---------- Given information ----------

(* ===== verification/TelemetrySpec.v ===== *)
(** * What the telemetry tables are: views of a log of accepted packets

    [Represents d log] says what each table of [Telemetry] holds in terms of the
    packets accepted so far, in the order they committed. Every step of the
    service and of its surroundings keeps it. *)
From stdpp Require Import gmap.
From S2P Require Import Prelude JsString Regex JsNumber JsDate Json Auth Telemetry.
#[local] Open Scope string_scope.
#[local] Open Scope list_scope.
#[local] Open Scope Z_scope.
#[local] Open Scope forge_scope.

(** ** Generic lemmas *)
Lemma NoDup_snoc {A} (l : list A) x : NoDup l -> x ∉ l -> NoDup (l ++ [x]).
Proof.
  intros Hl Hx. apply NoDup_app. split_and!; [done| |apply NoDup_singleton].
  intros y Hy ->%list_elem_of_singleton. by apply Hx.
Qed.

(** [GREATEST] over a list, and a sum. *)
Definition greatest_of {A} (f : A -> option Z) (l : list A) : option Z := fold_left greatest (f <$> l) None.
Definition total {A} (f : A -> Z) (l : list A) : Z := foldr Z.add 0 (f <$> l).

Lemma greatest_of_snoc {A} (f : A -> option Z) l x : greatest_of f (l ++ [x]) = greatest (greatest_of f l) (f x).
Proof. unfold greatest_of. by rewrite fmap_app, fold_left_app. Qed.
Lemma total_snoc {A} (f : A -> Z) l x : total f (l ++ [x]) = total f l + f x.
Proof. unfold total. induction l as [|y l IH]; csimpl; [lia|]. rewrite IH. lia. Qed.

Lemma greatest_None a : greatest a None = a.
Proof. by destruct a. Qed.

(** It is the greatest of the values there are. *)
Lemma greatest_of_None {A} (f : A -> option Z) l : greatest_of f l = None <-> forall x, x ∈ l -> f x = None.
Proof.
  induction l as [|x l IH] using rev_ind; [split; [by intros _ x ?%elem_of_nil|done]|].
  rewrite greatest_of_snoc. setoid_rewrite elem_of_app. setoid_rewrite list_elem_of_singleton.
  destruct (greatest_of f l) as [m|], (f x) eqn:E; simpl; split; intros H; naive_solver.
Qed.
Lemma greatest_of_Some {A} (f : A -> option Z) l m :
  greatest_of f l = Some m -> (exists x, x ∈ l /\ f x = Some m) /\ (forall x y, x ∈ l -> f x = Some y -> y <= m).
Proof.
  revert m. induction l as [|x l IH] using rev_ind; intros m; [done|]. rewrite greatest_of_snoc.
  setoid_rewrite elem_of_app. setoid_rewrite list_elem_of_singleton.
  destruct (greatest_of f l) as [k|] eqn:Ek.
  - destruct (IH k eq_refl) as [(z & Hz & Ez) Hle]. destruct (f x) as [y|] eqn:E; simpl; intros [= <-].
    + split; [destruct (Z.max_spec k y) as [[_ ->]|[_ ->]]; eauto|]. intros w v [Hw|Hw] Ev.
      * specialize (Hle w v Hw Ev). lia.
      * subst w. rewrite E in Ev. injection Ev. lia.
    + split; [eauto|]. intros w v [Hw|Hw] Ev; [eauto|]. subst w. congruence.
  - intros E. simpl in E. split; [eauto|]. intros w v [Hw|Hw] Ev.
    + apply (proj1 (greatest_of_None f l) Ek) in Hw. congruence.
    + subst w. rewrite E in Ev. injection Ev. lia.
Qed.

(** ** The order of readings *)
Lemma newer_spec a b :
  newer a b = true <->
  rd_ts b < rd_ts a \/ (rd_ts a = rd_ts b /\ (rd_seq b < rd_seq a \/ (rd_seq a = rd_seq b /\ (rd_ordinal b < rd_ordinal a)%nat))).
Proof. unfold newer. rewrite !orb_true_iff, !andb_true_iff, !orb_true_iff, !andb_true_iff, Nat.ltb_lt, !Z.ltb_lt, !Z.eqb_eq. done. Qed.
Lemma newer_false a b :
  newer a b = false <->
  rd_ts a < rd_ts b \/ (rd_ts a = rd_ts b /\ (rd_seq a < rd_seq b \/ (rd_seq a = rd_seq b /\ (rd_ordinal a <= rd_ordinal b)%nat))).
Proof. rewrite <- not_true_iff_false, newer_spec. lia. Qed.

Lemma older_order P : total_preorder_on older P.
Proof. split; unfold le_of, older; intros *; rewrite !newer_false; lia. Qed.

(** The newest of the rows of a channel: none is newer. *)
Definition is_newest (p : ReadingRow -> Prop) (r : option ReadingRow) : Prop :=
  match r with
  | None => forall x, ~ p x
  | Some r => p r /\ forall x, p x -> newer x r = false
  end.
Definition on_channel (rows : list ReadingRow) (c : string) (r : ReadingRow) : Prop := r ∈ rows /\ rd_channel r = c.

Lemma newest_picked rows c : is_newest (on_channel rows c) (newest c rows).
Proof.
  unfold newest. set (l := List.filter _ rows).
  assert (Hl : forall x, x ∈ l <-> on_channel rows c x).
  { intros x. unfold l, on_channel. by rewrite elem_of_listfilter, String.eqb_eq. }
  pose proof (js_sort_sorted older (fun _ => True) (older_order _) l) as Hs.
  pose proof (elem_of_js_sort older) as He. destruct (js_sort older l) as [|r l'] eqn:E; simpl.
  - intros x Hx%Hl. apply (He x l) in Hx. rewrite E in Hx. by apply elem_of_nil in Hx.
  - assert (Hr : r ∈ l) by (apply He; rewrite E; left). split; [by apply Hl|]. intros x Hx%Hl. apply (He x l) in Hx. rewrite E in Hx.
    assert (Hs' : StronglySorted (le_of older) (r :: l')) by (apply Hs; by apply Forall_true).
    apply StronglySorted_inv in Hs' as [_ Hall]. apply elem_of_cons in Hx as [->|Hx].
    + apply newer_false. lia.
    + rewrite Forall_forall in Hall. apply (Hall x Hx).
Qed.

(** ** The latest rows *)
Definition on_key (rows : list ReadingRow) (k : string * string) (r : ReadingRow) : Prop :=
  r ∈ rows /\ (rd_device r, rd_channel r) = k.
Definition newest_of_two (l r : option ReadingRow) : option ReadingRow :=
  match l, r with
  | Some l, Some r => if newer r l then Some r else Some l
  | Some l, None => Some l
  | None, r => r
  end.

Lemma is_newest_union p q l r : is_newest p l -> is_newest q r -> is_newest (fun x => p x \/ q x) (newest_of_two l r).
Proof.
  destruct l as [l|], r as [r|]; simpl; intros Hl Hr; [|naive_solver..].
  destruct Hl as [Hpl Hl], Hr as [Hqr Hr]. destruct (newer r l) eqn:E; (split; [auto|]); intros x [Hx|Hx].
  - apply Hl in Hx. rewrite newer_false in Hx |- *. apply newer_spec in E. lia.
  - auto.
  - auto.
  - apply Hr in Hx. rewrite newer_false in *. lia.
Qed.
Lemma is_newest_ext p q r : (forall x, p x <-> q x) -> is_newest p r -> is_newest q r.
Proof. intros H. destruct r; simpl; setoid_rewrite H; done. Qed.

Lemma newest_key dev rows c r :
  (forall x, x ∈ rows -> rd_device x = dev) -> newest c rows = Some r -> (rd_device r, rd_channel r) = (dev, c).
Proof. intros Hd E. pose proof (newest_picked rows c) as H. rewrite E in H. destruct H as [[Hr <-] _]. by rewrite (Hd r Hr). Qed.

----------

Task brief: If a line in the records contains the word "subst", copy it out.

Answer to this problem:
      * subst w. rewrite E in Ev. injection Ev. lia.
    + split; [eauto|]. intros w v [Hw|Hw] Ev; [eauto|]. subst w. congruence.
    + subst w. rewrite E in Ev. injection Ev. lia.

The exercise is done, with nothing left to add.